This is true, but I take the act: elopement and theft to be both a
narrative episode and a metaphor for the nature of anti-Semitic
persecution.  What Marlowe describes in historical terms as the
confiscation of Jewish money by the Maltese state is metaphorized in
confiscation of a single Jew's single box of jewels by a single
Christian.

> Isn't Shylock
> likely to have had the bulk of his wealth in receivables, just as most
> of Antonio's wealth was in merchandise at sea?  Is Shylock the sort of
> character to bear even a small loss with "sufferance"?

Yes, but if the number of repetitions of ducats vs daughter may stand as
evidence of where Shylock places value, should not his emphasis on
Leah's ring as the only thing whose loss hurts him count similarly.
Unlike the Christian husbands, he is not able to part with the symbol of
his marital covenant painlessly.  If he were the unprincipled capitalist
unable to bear even a small loss, he should be willing to trade the ring
for the monkeys.  While the Christians claim the noble motive of
gratitude, their rings are relinquished as no more than a contracted
lawyer's fee.

> Shylock made very clear long before the elopement that he harbored
> deadly malice toward Antonio, both because he is a Christian and, even
> more, because he made interest-free loans which impacted adversely on
> the rates Shylock and his confreres could charge:  Not the hallmark of
> complete good faith.

Also true.  However, we should be careful to distinguish the function of
particular parts of the text in setting up a problem.  If Shylock were
unambiguously noble, more like Tubal, we would have no problem, just a
simple discourse of anti anti-Semitism.  What MOV does is first to
seduce us into a collective embrace of our anti-Semitic prejudices,
using the medieval Vice convention of asides to the audience regarding
hatred of Christians for their Christianity, but even this Vice like
sentiment is complicated by the simple question of conflicting
capitalist interests.  The first reflects the idea of the Jew as
prisoner of Christian babies; the second reflects a more materialist
interpretation of historical racial conflict.

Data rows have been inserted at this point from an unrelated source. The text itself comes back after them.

(* ===== verification/ActivationSpec.v ===== *)
(** * What an activation guarantees

    [restart_transaction]: an activation of a new configuration either succeeds, or
    leaves the core alone, or goes back to the previous configuration, or says that
    it could not.  [start_only_checked]: no configuration reaches the core unchecked. *)
From S2P Require Import Prelude GoStr GoTime GoAny GoSort StatName Supervisor RuntimeState RuntimeSpec NodeConfig SingBoxConfig ConfigSpec Users UsersSpec Activation.
Import NodeConfig SingBoxConfig Users Activation.

(** ** Quiet steps: files only *)

Definition is_quiet (e : event) : bool :=
  match e with EvStop | EvStart _ => false | _ => true end.

(** Nothing was asked of the core between the two worlds. *)
Definition untouched (w w' : World) : Prop :=
  ∃ es, events w' = es ++ events w ∧ forallb is_quiet es = true.

Definition quiet (w w' : World) : Prop :=
  runtime w' = runtime w ∧ singBoxApplyResult w' = singBoxApplyResult w ∧
  usageCoreRestarted w' = usageCoreRestarted w ∧ untouched w w'.

#[export] Instance untouched_refl : Reflexive untouched.
Proof. intros w. by exists []. Qed.
#[export] Instance untouched_trans : Transitive untouched.
Proof.
  intros w1 w2 w3 (es1 & E1 & Q1) (es2 & E2 & Q2). exists (es2 ++ es1).
  rewrite E2, E1, app_assoc, forallb_app, Q1, Q2. done.
Qed.
#[export] Instance quiet_refl : Reflexive quiet.
Proof. intros w. by split_and!. Qed.
#[export] Instance quiet_trans : Transitive quiet.
Proof.
  intros w1 w2 w3 (? & ? & ? & ?) (? & ? & ? & ?). unfold quiet.
  split_and!; try congruence. by transitivity w2.
Qed.

Lemma quiet_untouched w w' : quiet w w' → untouched w w'.
Proof. by intros (_ & _ & _ & ?). Qed.

#[export] Hint Resolve quiet_untouched untouched_refl : node.

Section files.
Context `{Env}.

Lemma file_call_spec op path w w' r :
  file_call op path w = (w', r) → quiet w w' ∧ files w' = files w.
Proof. intros [= <- <-]. split; [|done]. split_and!; try done. by eexists [_]. Qed.

Lemma remove_spec path w w' r :
  remove path w = (w', r) → quiet w w' ∧ ∀ k, k ≠ path → files w' !! k = files w !! k.
Proof.
  intros E. unfold remove in E. step E w1 a H1. apply file_call_spec in H1 as [Hq Hf].
  destruct a as [u|e]; [|destruct E as [-> ->]; by rewrite Hf].
  injection E as <- <-. split; [exact Hq|]. intros k Hk. cbn. by rewrite lookup_delete_ne, Hf.
Qed.

Lemma remove_ok path w w' u : remove path w = (w', Ok u) → files w' !! path = None.
Proof.
  intros E. unfold remove in E. proc_as E w1 x H1. injection E as <-. cbn. apply lookup_delete_eq.
Qed.

Lemma rename_spec from to w w' r :
  rename from to w = (w', r) → from ≠ to → quiet w w' ∧
  match r with
  | Ok _ => ∃ data, files w !! from = Some data ∧ files w' = <[to := data]> (delete from (files w))
  | Err _ => files w' = files w
  end.
Proof.
  intros E Hne. unfold rename in E. step E w1 a H1. apply file_call_spec in H1 as [Hq Hf].
  destruct a as [u|e]; [|destruct E as [-> ->]; by rewrite Hf].
  unfold gets, mbind, proc_bind in E. rewrite Hf in E. destruct (files w !! from) as [data|] eqn:Hd.
  - injection E as <- <-. split; [exact Hq|]. exists data. done.
  - injection E as <- <-. by rewrite Hf.
Qed.

Lemma write_file_spec path data w w' r :
  write_file path data w = (w', r) → quiet w w' ∧ (∀ k, k ≠ path → files w' !! k = files w !! k) ∧
  match r with Ok _ => files w' !! path = Some data | Err _ => True end.
Proof.
  unfold write_file. destruct (file_reply _); intros [= <- <-]; (split; [|split]);
    try (split_and!; try done; by eexists [_]);
    try (intros k Hk; cbn; by rewrite lookup_insert_ne); try done.
  cbn. apply lookup_insert_eq.
Qed.

Lemma syncDirectory_spec path w w' r :
  syncDirectory path w = (w', r) → quiet w w' ∧ files w' = files w.
Proof.
  intros E. unfold syncDirectory in E. step E w1 a H1. apply file_call_spec in H1 as [Hq Hf].
  destruct a; [|destruct E as [-> ->]; done].
  apply file_call_spec in E as [Hq2 Hf2]. split; [by transitivity w1|congruence].
Qed.

Lemma readOptionalFile_spec path w w' r :
  readOptionalFile path w = (w', r) → quiet w w' ∧ files w' = files w ∧
  match r with Ok d => d = files w !! path | Err _ => True end.
Proof.
  intros E. unfold readOptionalFile in E. step E w1 a H1. apply file_call_spec in H1 as [Hq Hf].
  destruct a; [|by destruct E as [-> ->]]. injection E as <- <-. by rewrite Hf.
Qed.
End files.

(** ** Whole files: temporary file, then rename *)

Section atomic.
Context `{Env}.
(** Temporary files get new names, none of the kept ones. *)
Context (kept : string → Prop).
Context (Htemp : ∀ l existing target, ¬ kept (temp_name l existing target) ∧ temp_name l existing target ∉ existing).

(** The files that were there, and the kept ones, are as before, except [t]. *)
Definition stays (w : World) (k : string) : Prop := kept k ∨ is_Some (files w !! k).
Definition same_but (t : string) (w w' : World) : Prop :=
  ∀ k, stays w k → k ≠ t → files w' !! k = files w !! k.
Definition same_kept (w w' : World) : Prop := ∀ k, stays w k → files w' !! k = files w !! k.

Lemma same_files w w' : files w' = files w → same_kept w w'.
Proof. intros E k _. by rewrite E. Qed.

Lemma new_name w path k : stays w k → ¬ kept path → files w !! path = None → k ≠ path.
Proof. intros [Hk|[x Hk]] Hp Hn ->; [done|congruence]. Qed.

Lemma create_temp_spec target w w' r :
  create_temp target w = (w', r) → quiet w w' ∧ same_kept w w' ∧
  match r with Ok path => ¬ kept path ∧ files w !! path = None | Err _ => True end.
Proof.
  intros E. unfold create_temp in E. step E w1 a H1. apply file_call_spec in H1 as [Hq Hf].
  destruct a; [|destruct E as [-> ->]; split_and!; [exact Hq|by apply same_files|done]].
  injection E as <- <-. destruct (Htemp (events w1) (dom (files w1)) target) as [Hk Hd].
  assert (files w !! temp_name (events w1) (dom (files w1)) target = None) as Hn.
  { rewrite Hf in *. by apply not_elem_of_dom in Hd. }
  split_and!; [exact Hq| |done..]. intros k Hs. cbn. rewrite lookup_insert_ne; [by rewrite Hf|].
  symmetry. by eapply new_name.
Qed.

Lemma write_temp_spec path data w w' r :
  (_ ← file_call "fchmod" path; _ ← write_file path data; _ ← file_call "fsync" path; file_call "close" path) w
    = (w', r) → quiet w w' ∧ (∀ k, k ≠ path → files w' !! k = files w !! k) ∧
  match r with Ok _ => files w' !! path = Some data | Err _ => True end.
Proof.
  intros E. step E w1 a H1. apply file_call_spec in H1 as [Hq1 Hf1].
  destruct a; [|destruct E as [-> ->]; split_and!; [exact Hq1|by intros; rewrite Hf1|done]].
  step E w2 b H2. apply write_file_spec in H2 as (Hq2 & Ho & Hd). rewrite Hf1 in Ho.
  assert (quiet w w2) as Hq by by transitivity w1.
  destruct b; [|destruct E as [-> ->]; by split_and!].
  step E w3 c H3. apply file_call_spec in H3 as [Hq3 Hf3]. rewrite <-Hf3 in Ho, Hd.
  assert (quiet w w3) as Hq' by by transitivity w2.
  destruct c; [|destruct E as [-> ->]; by split_and!].
  apply file_call_spec in E as [Hq4 Hf4]. rewrite <-Hf4 in Ho, Hd.
  split_and!; [by transitivity w3|done|by destruct r].
Qed.

Lemma writeCandidateFile_spec target data w w' r :
  writeCandidateFile target data w = (w', r) → quiet w w' ∧ same_kept w w' ∧
  match r with
  | Ok path => ¬ kept path ∧ files w !! path = None ∧ files w' !! path = Some data
  | Err _ => True
  end.
Proof.
  intros E. unfold writeCandidateFile in E. step E w1 path H1. apply create_temp_spec in H1 as (Hq1 & Hs1 & Hp).
  destruct path as [path|]; [|destruct E as [-> ->]; by split_and!]. destruct Hp as [Hp Hn].
  step_attempt E w2 a H2. apply write_temp_spec in H2 as (Hq2 & Ho2 & Hd).
  assert (quiet w w2) by by transitivity w1.
  assert (same_kept w w2) as Hs.
  { intros k Hk. rewrite Ho2 by (by eapply new_name). by apply Hs1. }
  destruct a; [injection E as <- <-; by split_and!|].
  step_attempt E w3 b H3. apply remove_spec in H3 as [Hq3 Ho3]. injection E as <- <-.
  split_and!; [by transitivity w2| |done]. intros k Hk. rewrite Ho3 by (by eapply new_name). by apply Hs.
Qed.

And furthermore, is there
any evidence that Antonio's Christian charity extends beyond the stable
of young dissolute aristocrats that pay him court?

> But, actually, Shylock did intend to honor the
> bond -- it is Antonio who evaded it.  At worst, Shylock misrepresented
> his intention not to enforce the bond.

As  Shylock tells us in another aside, while Antonio and Bassanio are
disputing entering the bond, that he hopes to catch Antonio on the hip
and feed his ancient grudge fat on him one day, this misrepresentation
is clearly implied, although not explicitly stated.  The misfortunes of
Antonio's ventures, however, come as a surprise to everyone, and it is
only in the aftermath of his robbery, aided and abetted by Antonio,
that Shylock begins to take pleasure in them.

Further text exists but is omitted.